» **Task item**
Print out every record exactly as it appears.

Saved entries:

(** * WT13106Connection: a shallow embedding of the Boogy Board connection class

    The development follows [Sync VDC/src/WT13106Connection.cpp] and its
    header [Sync VDC/include/WT13106Connection.h]:

    - the object is a record [Conn] with the private members of the class;
    - the operating system is a record [OS] of calls over an abstract world;
    - a member function is a computation in a state-and-exception monad [M]
      over the pair of the object and the world;
    - both branches of every [#ifdef _WIN32] are kept, selected by a
      [Target]. *)

From Stdlib Require Import ZArith Lia Bool List Ascii String.
From Stdlib Require Import Strings.Byte.
From Stdlib Require Import DecimalString.
Import ListNotations.

Open Scope bool_scope.
Open Scope string_scope.
Open Scope Z_scope.

Set Implicit Arguments.

(* ================================================================= *)
(** ** Compilation targets *)

(** The source is compiled either with [_WIN32] defined or for a POSIX
    system.  [unsigned long], the result type of [std::stoul], has 32 bits
    on Windows and on 32-bit POSIX systems and 64 bits on LP64 systems. *)
Inductive Target : Type :=
| Windows
| PosixILP32
| PosixLP64.

Definition _WIN32 (t : Target) : bool :=
  match t with
  | Windows => true
  | PosixILP32 | PosixLP64 => false
  end.

Definition ULONG_BITS (t : Target) : Z :=
  match t with
  | PosixLP64 => 64
  | Windows | PosixILP32 => 32
  end.

Definition ULONG_MAX (t : Target) : Z := 2 ^ ULONG_BITS t - 1.

(* ================================================================= *)
(** ** std::string operations used by the class *)

Module StdString.

(** [s.empty()] *)
Definition empty (s : string) : bool :=
  match s with
  | EmptyString => true
  | String _ _ => false
  end.

(** [s.find(c)] for a character: position of the first occurrence, [None]
    for [std::string::npos]. *)
Fixpoint find_char (c : ascii) (s : string) : option nat :=
  match s with
  | EmptyString => None
  | String x s' =>
      if Ascii.eqb x c then Some O
      else match find_char c s' with
           | Some n => Some (S n)
           | None => None
           end
  end.

(** [s.find(pat)] for a string pattern, from position 0. *)
Definition find (pat s : string) : option nat := String.index 0 pat s.

(** [s.find(pat) == 0] *)
Definition find_is_0 (pat s : string) : bool :=
  match find pat s with
  | Some O => true
  | _ => false
  end.

(** [std::to_string] of a non-negative integer. *)
Definition to_string (z : Z) : string :=
  NilZero.string_of_uint (N.to_uint (Z.to_N z)).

» **Answer to the problem**
(** * WT13106Connection: a shallow embedding of the Boogy Board connection class

    The development follows [Sync VDC/src/WT13106Connection.cpp] and its
    header [Sync VDC/include/WT13106Connection.h]:

    - the object is a record [Conn] with the private members of the class;
    - the operating system is a record [OS] of calls over an abstract world;
    - a member function is a computation in a state-and-exception monad [M]
      over the pair of the object and the world;
    - both branches of every [#ifdef _WIN32] are kept, selected by a
      [Target]. *)

From Stdlib Require Import ZArith Lia Bool List Ascii String.
From Stdlib Require Import Strings.Byte.
From Stdlib Require Import DecimalString.
Import ListNotations.

Open Scope bool_scope.
Open Scope string_scope.
Open Scope Z_scope.

Set Implicit Arguments.

(* ================================================================= *)
(** ** Compilation targets *)

(** The source is compiled either with [_WIN32] defined or for a POSIX
    system.  [unsigned long], the result type of [std::stoul], has 32 bits
    on Windows and on 32-bit POSIX systems and 64 bits on LP64 systems. *)
Inductive Target : Type :=
| Windows
| PosixILP32
| PosixLP64.

Definition _WIN32 (t : Target) : bool :=
  match t with
  | Windows => true
  | PosixILP32 | PosixLP64 => false
  end.

Definition ULONG_BITS (t : Target) : Z :=
  match t with
  | PosixLP64 => 64
  | Windows | PosixILP32 => 32
  end.

Definition ULONG_MAX (t : Target) : Z := 2 ^ ULONG_BITS t - 1.

(* ================================================================= *)
(** ** std::string operations used by the class *)

Module StdString.

(** [s.empty()] *)
Definition empty (s : string) : bool :=
  match s with
  | EmptyString => true
  | String _ _ => false
  end.

(** [s.find(c)] for a character: position of the first occurrence, [None]
    for [std::string::npos]. *)
Fixpoint find_char (c : ascii) (s : string) : option nat :=
  match s with
  | EmptyString => None
  | String x s' =>
      if Ascii.eqb x c then Some O
      else match find_char c s' with
           | Some n => Some (S n)
           | None => None
           end
  end.

(** [s.find(pat)] for a string pattern, from position 0. *)
Definition find (pat s : string) : option nat := String.index 0 pat s.

(** [s.find(pat) == 0] *)
Definition find_is_0 (pat s : string) : bool :=
  match find pat s with
  | Some O => true
  | _ => false
  end.

(** [std::to_string] of a non-negative integer. *)
Definition to_string (z : Z) : string :=
  NilZero.string_of_uint (N.to_uint (Z.to_N z)).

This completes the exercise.